Most human beings didn’t know what their faces looked like. The familiarity with our own looks that we take for granted because of mirrors and photography was unknown for centuries. Imagine for a moment what it would be like to have your face unknown to you, and all knowledge of it derived from what others said. We occasionally see our faces reflected in still water, but we bring the knowledge we have from mirror and photo to that experience. Rarer still, and more recent historically, people saw themselves in polished metal. There are many living today who have still never seen their own faces with any clarity.

One school of thought (Alfred Crosby, Alan MacFarlane) dates the beginning of the Renaissance to the last quarter of the 13th C, with the improvements in glass and mirrors in northern Italy (Venetian mirrors were the first widespread mirrors of excellence). As one of the key features of the Renaissance was supposed to be the emergence of the individual, this makes a sort of intuitive sense.
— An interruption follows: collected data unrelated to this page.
Definition build_where (userId : string) (input : SearchTasksInput)
  : select_builder :=
  let b := mkSelect [WhereUser 1] [ParamText userId] 2 in
  let b :=
    match nonempty (s_query input) with
    | Some query =>
        push_where WhereSearch (ParamText ("%" ++ query ++ "%")%string) b
    | None => b
    end in
  let b :=
    match s_category_id input with
    | Some (Some category_id) =>
        if String.eqb category_id "null"
        then push_literal WhereCategoryNull b
        else push_where WhereCategory (ParamText category_id) b
    | Some None => push_where WhereCategory ParamNull b
    | None => b
    end in
  let b :=
    match nonempty (s_priority input) with
    | Some priority => push_where WherePriority (ParamText priority) b
    | None => b
    end in
  let b :=
    match s_is_completed input with
    | Some is_completed =>
        push_where WhereCompleted (ParamBool is_completed) b
    | None => push_literal WhereIncomplete b
    end in
  let b :=
    match s_due_date_before input with
    | Some due_date_before =>
        push_where WhereDueBefore (ParamDate due_date_before) b
    | None => b
    end in
  match s_due_date_after input with
  | Some due_date_after =>
      push_where WhereDueAfter (ParamDate due_date_after) b
  | None => b
  end.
I don’t mean to be reductionist. It is a favorite sport of historians to try and identify the one unnoticed factor that changed a culture, or even the world. Double-entry bookkeeping, Toledo steel, and a dozen other advances have been proposed as the key. I don’t believe in the Renaissance anyway, so I won’t offer an opinion on its putative beginning. (For the record, I believe in a period called the Enlightenment even less than one called the Renaissance.) Major technological changes were always coming along and remaking Europe from the 8th to the 20th Centuries: the moldboard plow, the stirrup, vaccination.

Yet I ask you to consider this one, this improvement in glass and silver backing which allowed people to see who they were – to see of themselves what others had always seen. More than the day before, you as an individual could see you existing without depending on the village to tell you who you were.

2 comments:

Anonymous said...

And yet the myth of Narcissus came from ancient Greece. The myth must have exercised power precisely because mirrors and image technology did not exist. So human nature is predisposed to exhibit such a fascination.

GraniteDad said...

I date the start of the Renaissance to when Velcro was invented.